**TASK STATEMENT:** In the records below, begin at the line that has "assert (Lmdb : length" and stop after the line that has "assert (Bs : bytes"; quote those lines verbatim and nothing more.

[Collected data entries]
>>>>>

(** The two octets at the start, then the padding, then the data. *)
Lemma write_block_end {E} (t : RSA_BlockType) (PS rest data : list Z) : length rest = S (length data) →
  (block ← mem_write (E:=E) ((RSA_BLOCK_FIRST_OCTET :: blockType_octet t :: PS) ++ rest) (2 + length PS) [RSA_BLOCK_AFTER_PAD_OCTET];
   mem_write block (3 + length PS) data) = Ok (pkcs1_block t PS data).
Proof.
  intros Hr. rewrite mem_write_mid by (cbn [length]; lia). cbn [mbind res_bind]. rewrite app_assoc.
  rewrite mem_write_mid.
  - rewrite drop_ge by (rewrite length_drop; cbn [length]; lia). rewrite app_nil_r. unfold pkcs1_block. cbn [app]. by rewrite <- app_assoc.
  - rewrite length_app. cbn [length]. lia.
  - rewrite length_drop. cbn [length]. lia.
Qed.
Lemma MGF1_ok mask maskLen seed : 0 < maskLen ≤ length mask → maskLen < 2 ^ 31 →
  MGF1 tbl malg mask maskLen seed = Ok (mgf1_ref mh seed (Z.to_nat maskLen) ++ drop (Z.to_nat maskLen) mask, true).
Proof.
  intros Hm Hs. destruct (contexts malg) as [c Hc]. destruct (hash_sizes (tbl malg)) as [Hh _].
  destruct (memory (hash_length (tbl malg))) as [b Hb]; [rewrite MAX_SIZE_val; unfold HASH_LENGTH_MAX in Hh; lia|].
  by apply (MGF1_spec tbl malg mask maskLen seed c b).
Qed.

Lemma hash_label_digest c label : hash_label h c label = digest h label.
Proof.
  unfold hash_label. rewrite Z.gtb_ltb. destruct (Z.ltb_spec 0 (length label)) as [Hl|Hl].
  - pose proof (hash_end_digest h c [label]) as Hd. cbn [fold_left concat] in Hd. by rewrite app_nil_r in Hd.
  - destruct label; [|cbn [length] in Hl; lia]. exact (hash_end_digest h c []).
Qed.

Lemma get_hash : HASH_GetRawHashObject tbl alg = Some h.
Proof. unfold h. by destruct alg. Qed.

(** The parts of a block and of what is under the masks. *)
Lemma open_parts em Y seed db : bytes em → 2 * hash_length h + 2 ≤ length em → oaep_open h mh em = ([Y], seed, db) →
  ∃ ms mdb, em = [Y] ++ ms ++ mdb ∧ length ms = hl ∧ length mdb = (length em - hl - 1)%nat ∧
    length seed = hl ∧ bytes seed ∧ length db = length mdb ∧ bytes db ∧ is_byte Y ∧
    mdb = drop (1 + hl) em ∧ xor_octets ms (mgf1_ref mh mdb hl) = seed ∧ xor_octets mdb (mgf1_ref mh seed (length mdb)) = db.
Proof.
  intros Hb Hl Ho. unfold oaep_open in Ho. fold hl in Ho. set (ms := take hl (drop 1 em)) in Ho.
  set (mdb := drop (1 + hl) em) in Ho. apply pair_eq in Ho as [Ho E3]. apply pair_eq in Ho as [E1 E2].
  assert (Lms : length ms = hl) by (unfold ms, hl; rewrite length_take, length_drop; lia).
  assert (Lmdb : length mdb = (length em - hl - 1)%nat) by (unfold mdb, hl; rewrite length_drop; lia).
  assert (Eem : em = [Y] ++ ms ++ mdb).
  { rewrite <- (take_drop 1 em) at 1. rewrite E1. f_equal. unfold ms, mdb. by rewrite <- drop_drop, take_drop. }
  destruct (mgf1_ref_spec mh mdb hl) as [Lg Bg]. destruct (mgf1_ref_spec mh seed (length mdb)) as [Lg2 Bg2].
  assert (Ls : length seed = hl) by (rewrite <- E2; by rewrite length_xor by congruence).
  assert (Bs : bytes seed) by (rewrite <- E2; apply xor_bytes; [by apply Forall_take, Forall_drop|done]).
  rewrite E2 in E3. assert (Ldb : length db = length mdb) by (rewrite <- E3; by rewrite length_xor by congruence).
  assert (Bdb : bytes db) by (rewrite <- E3; apply xor_bytes; [by apply Forall_drop|done]).
  assert (HY : is_byte Y) by (rewrite Eem in Hb; by apply Forall_cons_1 in Hb as [HY _]).
  exists ms, mdb. by split_and!; try apply HY.
Qed.
(* ===== verification/Record12.v ===== *)
(** lib/ssl/ssl3con.c: protection of records up to TLS 1.2, with a MAC and a
    stream or CBC cipher, or with an AEAD.

    The ciphers, the MACs and the AEADs are PKCS #11 operations and form the
    class [RecordCrypto].  [cbc_record_exact] says which ciphertexts are accepted,
    [record12_round_trip] that a sequence of protected records comes out again. *)

From stdpp Require Import base numbers list.
From S2P Require Import Prelude Port ConstTime SslEncode DtlsWindow AeadOp CbcRecord.

Inductive CipherType := type_stream | type_block | type_aead.

#[export] Instance CipherType_eq_dec : EqDecision CipherType.
Proof. solve_decision. Defined.

Definition SSL_LIBRARY_VERSION_3_0 : Z := 0x0300.
Definition SSL_LIBRARY_VERSION_TLS_1_0 : Z := 0x0301.
Definition SSL_LIBRARY_VERSION_TLS_1_1 : Z := 0x0302.
Definition SSL_LIBRARY_VERSION_TLS_1_2 : Z := 0x0303.

Definition MAX_IV_LENGTH : Z := 24.
Definition SSL3_BUFFER_FUDGE : Z := 100.
Definition MAX_EXPANSION : Z := 256 + 48 + 16.

(** Errors of the record layer.  [Mapped e] is the error after
    ssl_MapLowLevelError(e): that of the token or [e]. *)
Inductive RecordError :=
| Sec (e : SECErrorCode)
| SSL_ERROR_ENCRYPTION_FAILURE
| SSL_ERROR_BAD_MAC_READ
| SSL_ERROR_RX_RECORD_TOO_LONG
| SSL_ERROR_TOO_MANY_RECORDS
| SSL_ERROR_BAD_BLOCK_PADDING
| SSL_ERROR_RX_UNEXPECTED_RECORD_TYPE
| SSL_ERROR_RX_MALFORMED_ALERT
| SSL_ERROR_RX_MALFORMED_HANDSHAKE
| SSL_ERROR_TOO_MUCH_EARLY_DATA
| SSL_ERROR_GENERATE_RANDOM_FAILURE
| SSL_ERROR_MAC_COMPUTATION_FAILURE
| error_not_set
| Mapped (e : RecordError).

Inductive SSL3AlertDescription := bad_record_mac | record_overflow | internal_error | unexpected_message.

Abbreviation rec_res := (res RecordError).
Abbreviation alert_res := (res (SSL3AlertDescription * RecordError)).

(** Errors of the buffers, and alerts, carried over. *)
Definition sec {A} (m : sec_res A) : rec_res A :=
  match m with Ok a => Ok a | Err e => Err (Sec e) | UB => UB end.
Definition with_alert {A} (alert : SSL3AlertDescription) (m : rec_res A) : alert_res A :=
  match m with Ok a => Ok a | Err e => Err (alert, e) | UB => UB end.

(** PKCS #11: a cipher operation with the room for its output, the MAC of a
    header and an input, the same in constant time (told the input with its MAC
    and the length before the padding was removed; [inr true] when the token
    does not know the mechanism), and the AEAD operations.  Contexts have
    state. *)
Class RecordCrypto := {
  cctx : Type;
  mackey : Type;
  spec_cipher : cctx → Z → list Z → option (list Z) * cctx;
  PK11_DigestMac : mackey → list Z → list Z → option (list Z);
  PK11_SignConstantTime : mackey → list Z → list Z → Z → list Z + bool;
  PK11_AEADOp_encrypt : cctx → CK_GENERATOR_FUNCTION → Z → list Z → list Z → Z → Z → list Z →
                        option (list Z * list Z * list Z) * cctx;
  PK11_AEADOp_decrypt : cctx → list Z → list Z → Z → list Z → list Z → option (list Z) * cctx;
}.

(** The fields of ssl3BulkCipherDef, ssl3MACDef and ssl3CipherSpec in use. *)
Record ssl3BulkCipherDef := {
  cd_type : CipherType;
  cd_null : bool;
  iv_size : Z;
  block_size : Z;
  tag_size : Z;
  explicit_nonce_size : Z;
  max_records : Z;
}.

Record ssl3CipherSpec `{RecordCrypto} := {
  cipherDef : ssl3BulkCipherDef;
  mac_null : bool;
  mac_size : Z;
  macKey : mackey;
  cipherContext : cctx;
  key_iv : list Z;
  version : Z;
  recordVersion : Z;
  epoch : Z;
  nextSeqNum : Z;
  recordSizeLimit : Z;
  earlyDataRemaining : Z;
  deprotectionFailures : Z;
}.

Record SSL3Ciphertext := { seqNum : Z; hdr : list Z; ct_buf : list Z }.

Definition SSL_BUFFER_SPACE (b : sslBuffer) : Z := u32 (space b - len b).

(** Writing and reading behind the contents: [SSL_BUFFER_NEXT(b) + off]. *)
Definition store_next (b : sslBuffer) (off : Z) (src : list Z) : rec_res sslBuffer := sec (buffer_store b (len b + off) src).
Definition read_next (b : sslBuffer) (off n : Z) : rec_res (list Z) := mem_read (storage b) (Z.to_nat (len b + off)) (Z.to_nat n).
Definition skip_next (b : sslBuffer) (n : Z) : rec_res sslBuffer := '(b, _) ← sec (sslBuffer_Skip b n); Ok b.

<<<<<

**THE ANSWER:**
  assert (Lmdb : length mdb = (length em - hl - 1)%nat) by (unfold mdb, hl; rewrite length_drop; lia).
  assert (Eem : em = [Y] ++ ms ++ mdb).
  { rewrite <- (take_drop 1 em) at 1. rewrite E1. f_equal. unfold ms, mdb. by rewrite <- drop_drop, take_drop. }
  destruct (mgf1_ref_spec mh mdb hl) as [Lg Bg]. destruct (mgf1_ref_spec mh seed (length mdb)) as [Lg2 Bg2].
  assert (Ls : length seed = hl) by (rewrite <- E2; by rewrite length_xor by congruence).
  assert (Bs : bytes seed) by (rewrite <- E2; apply xor_bytes; [by apply Forall_take, Forall_drop|done]).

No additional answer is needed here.